* [TASK DESCRIPTION] Up to and including the line containing "idxv j st →", please reproduce the lines of the listing below, starting from the top.

* [AVAILABLE RECORDS]
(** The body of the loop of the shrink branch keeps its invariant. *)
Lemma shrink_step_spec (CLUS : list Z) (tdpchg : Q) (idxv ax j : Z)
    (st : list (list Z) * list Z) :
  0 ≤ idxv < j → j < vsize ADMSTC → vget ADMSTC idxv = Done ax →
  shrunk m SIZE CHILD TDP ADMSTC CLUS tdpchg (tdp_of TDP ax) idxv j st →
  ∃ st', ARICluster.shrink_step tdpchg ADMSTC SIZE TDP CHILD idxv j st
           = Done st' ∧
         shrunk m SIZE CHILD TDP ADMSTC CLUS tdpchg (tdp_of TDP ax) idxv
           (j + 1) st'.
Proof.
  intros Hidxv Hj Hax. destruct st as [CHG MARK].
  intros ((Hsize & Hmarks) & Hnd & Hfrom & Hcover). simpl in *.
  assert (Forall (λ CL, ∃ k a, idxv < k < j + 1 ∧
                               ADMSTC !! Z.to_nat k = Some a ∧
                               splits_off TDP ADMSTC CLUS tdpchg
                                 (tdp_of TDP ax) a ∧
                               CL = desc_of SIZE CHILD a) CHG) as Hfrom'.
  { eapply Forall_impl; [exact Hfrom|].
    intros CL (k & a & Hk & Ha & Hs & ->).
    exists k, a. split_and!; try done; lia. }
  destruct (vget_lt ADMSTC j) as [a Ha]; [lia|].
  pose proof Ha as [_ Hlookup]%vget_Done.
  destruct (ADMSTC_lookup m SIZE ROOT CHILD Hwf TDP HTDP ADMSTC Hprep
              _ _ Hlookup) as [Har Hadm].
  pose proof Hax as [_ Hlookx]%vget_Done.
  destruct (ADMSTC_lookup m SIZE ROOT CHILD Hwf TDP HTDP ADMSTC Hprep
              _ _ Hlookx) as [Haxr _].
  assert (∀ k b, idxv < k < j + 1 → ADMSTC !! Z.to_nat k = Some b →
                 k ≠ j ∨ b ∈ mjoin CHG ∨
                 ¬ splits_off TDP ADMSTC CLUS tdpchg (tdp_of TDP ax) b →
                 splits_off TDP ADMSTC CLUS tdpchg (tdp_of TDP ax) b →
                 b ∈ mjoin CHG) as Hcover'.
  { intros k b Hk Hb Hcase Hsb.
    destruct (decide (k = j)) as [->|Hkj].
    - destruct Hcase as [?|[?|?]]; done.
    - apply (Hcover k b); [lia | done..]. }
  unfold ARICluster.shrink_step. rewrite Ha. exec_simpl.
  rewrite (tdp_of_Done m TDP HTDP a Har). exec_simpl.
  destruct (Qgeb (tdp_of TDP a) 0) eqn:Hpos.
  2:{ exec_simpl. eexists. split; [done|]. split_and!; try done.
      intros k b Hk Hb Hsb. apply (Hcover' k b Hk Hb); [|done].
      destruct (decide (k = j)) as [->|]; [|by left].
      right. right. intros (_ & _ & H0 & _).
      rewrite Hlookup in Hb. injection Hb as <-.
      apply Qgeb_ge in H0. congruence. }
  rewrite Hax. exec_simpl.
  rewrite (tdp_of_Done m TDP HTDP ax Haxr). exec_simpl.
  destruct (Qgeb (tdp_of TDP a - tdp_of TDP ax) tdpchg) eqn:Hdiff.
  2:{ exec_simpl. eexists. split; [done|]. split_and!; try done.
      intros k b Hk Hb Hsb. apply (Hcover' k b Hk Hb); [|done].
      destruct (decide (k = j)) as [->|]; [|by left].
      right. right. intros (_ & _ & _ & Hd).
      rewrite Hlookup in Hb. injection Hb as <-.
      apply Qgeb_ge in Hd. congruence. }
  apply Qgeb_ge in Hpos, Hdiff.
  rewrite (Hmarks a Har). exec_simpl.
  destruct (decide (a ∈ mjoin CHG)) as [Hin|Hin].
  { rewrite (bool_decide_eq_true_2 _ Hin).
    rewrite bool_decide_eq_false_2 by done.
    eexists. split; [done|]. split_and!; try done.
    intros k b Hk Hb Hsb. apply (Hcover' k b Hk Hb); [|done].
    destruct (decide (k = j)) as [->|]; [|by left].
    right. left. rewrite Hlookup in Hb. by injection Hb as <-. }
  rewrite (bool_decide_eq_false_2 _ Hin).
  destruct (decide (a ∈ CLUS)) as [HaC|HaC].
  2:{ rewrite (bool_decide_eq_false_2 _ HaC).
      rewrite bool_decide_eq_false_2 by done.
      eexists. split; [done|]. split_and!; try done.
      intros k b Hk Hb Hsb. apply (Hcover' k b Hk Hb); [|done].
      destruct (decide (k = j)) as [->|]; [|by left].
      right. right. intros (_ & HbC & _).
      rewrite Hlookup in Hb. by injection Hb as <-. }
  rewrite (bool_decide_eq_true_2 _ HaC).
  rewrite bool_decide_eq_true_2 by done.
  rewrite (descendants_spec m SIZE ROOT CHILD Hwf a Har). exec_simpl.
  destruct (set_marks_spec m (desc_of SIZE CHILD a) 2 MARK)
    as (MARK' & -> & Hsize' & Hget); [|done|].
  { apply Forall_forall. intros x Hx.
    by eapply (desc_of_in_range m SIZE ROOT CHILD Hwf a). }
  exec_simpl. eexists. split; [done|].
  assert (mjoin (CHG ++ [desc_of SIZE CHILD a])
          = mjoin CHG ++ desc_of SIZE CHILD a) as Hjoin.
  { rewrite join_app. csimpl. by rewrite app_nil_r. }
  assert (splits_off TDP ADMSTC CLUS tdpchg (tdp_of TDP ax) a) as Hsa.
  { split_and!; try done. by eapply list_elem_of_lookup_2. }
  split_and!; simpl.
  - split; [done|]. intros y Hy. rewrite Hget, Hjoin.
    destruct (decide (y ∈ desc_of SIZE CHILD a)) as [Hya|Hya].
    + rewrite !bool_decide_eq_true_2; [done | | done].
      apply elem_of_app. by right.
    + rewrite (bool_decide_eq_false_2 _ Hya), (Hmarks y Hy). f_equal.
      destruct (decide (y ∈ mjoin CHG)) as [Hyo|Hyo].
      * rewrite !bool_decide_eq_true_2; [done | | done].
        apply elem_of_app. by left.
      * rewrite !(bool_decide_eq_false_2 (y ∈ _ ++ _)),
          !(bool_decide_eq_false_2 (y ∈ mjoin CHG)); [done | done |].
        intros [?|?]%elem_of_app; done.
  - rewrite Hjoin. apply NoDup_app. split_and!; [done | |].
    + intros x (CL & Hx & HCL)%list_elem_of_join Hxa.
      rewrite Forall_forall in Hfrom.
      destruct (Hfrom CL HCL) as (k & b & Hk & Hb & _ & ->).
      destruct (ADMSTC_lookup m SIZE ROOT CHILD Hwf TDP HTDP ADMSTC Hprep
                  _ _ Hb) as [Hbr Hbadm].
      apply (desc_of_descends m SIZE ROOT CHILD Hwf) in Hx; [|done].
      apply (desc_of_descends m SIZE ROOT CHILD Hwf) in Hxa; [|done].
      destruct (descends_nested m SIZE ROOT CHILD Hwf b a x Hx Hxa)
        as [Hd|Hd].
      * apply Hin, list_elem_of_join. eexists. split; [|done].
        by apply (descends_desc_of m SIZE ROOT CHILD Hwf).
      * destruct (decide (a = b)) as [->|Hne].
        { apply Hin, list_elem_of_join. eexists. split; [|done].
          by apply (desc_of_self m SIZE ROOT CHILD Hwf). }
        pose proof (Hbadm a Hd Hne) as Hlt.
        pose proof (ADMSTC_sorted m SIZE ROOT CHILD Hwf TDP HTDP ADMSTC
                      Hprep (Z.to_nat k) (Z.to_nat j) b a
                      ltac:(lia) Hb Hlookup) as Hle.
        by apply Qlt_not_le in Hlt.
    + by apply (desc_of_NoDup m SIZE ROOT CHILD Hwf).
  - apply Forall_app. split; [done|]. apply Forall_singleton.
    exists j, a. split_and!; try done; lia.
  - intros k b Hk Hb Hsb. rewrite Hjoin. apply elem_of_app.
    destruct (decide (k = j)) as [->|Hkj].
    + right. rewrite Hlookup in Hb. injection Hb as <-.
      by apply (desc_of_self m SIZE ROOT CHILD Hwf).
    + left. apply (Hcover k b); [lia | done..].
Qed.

* [EXERCISE SOLUTION]
(** The body of the loop of the shrink branch keeps its invariant. *)
Lemma shrink_step_spec (CLUS : list Z) (tdpchg : Q) (idxv ax j : Z)
    (st : list (list Z) * list Z) :
  0 ≤ idxv < j → j < vsize ADMSTC → vget ADMSTC idxv = Done ax →
  shrunk m SIZE CHILD TDP ADMSTC CLUS tdpchg (tdp_of TDP ax) idxv j st →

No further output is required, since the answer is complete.